*** Source data ***
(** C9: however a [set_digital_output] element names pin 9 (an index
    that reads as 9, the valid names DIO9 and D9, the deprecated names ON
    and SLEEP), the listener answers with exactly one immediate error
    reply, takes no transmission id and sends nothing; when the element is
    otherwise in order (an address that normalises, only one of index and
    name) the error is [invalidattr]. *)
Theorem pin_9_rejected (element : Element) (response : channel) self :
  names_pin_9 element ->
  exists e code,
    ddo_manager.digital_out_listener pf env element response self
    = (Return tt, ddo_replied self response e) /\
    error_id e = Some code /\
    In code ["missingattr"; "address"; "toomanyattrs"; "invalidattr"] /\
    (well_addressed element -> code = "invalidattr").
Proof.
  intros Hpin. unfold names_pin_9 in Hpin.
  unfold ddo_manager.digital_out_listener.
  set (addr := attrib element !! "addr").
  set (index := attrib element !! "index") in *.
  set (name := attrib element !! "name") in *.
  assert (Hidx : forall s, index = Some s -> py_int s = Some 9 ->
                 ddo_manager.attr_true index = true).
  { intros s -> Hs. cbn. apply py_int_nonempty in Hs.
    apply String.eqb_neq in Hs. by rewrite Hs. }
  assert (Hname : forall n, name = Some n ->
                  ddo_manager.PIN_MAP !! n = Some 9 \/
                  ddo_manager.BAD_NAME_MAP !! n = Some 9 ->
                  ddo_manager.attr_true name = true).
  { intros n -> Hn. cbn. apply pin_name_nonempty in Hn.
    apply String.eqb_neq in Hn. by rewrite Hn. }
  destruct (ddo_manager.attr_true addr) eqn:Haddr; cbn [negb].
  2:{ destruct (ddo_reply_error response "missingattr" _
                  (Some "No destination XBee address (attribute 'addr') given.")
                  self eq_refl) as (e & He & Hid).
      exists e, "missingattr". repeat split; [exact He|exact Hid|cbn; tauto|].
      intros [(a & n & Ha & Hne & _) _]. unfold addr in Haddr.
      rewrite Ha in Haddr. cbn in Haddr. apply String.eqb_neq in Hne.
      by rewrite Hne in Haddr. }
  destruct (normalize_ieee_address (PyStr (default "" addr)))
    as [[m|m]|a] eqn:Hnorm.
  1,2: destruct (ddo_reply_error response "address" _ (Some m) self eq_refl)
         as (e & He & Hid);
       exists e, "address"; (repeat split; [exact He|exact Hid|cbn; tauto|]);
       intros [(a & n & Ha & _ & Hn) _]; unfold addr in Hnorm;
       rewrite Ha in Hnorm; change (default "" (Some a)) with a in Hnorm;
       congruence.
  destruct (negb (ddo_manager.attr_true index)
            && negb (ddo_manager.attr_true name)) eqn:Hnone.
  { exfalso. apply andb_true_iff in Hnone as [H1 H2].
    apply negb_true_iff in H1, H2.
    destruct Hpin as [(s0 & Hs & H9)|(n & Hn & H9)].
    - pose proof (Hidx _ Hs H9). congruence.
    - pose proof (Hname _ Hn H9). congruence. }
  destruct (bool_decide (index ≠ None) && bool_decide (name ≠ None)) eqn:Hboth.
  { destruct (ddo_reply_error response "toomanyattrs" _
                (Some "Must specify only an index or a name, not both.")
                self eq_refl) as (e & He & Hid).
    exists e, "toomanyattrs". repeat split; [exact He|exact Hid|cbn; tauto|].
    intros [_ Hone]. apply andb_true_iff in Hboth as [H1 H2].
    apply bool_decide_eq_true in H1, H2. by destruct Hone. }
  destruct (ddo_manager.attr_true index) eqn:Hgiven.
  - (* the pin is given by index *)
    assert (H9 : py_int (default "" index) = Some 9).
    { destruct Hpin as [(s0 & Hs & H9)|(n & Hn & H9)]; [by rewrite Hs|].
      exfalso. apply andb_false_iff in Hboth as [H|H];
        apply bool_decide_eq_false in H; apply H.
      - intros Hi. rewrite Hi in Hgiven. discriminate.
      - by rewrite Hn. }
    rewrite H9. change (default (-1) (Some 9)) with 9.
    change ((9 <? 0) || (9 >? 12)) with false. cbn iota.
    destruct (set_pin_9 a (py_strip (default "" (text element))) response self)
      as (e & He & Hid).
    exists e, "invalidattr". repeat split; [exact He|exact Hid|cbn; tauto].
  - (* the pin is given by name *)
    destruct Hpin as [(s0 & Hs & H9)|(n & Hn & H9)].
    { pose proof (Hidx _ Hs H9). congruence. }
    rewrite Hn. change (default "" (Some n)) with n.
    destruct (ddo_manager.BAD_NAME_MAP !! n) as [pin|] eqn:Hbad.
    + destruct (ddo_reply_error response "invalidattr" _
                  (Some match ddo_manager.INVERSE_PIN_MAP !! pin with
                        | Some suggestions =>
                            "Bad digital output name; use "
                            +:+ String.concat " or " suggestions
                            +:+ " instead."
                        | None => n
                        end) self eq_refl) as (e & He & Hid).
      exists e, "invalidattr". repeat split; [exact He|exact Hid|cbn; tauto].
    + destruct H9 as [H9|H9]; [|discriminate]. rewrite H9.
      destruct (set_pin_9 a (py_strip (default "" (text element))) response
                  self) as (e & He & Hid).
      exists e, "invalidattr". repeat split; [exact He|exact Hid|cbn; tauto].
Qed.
***
**Required work:** Whenever the string "exists" shows up in a line of the records, that line counts; state how many lines count, and only that.

**Reply to the task:** 7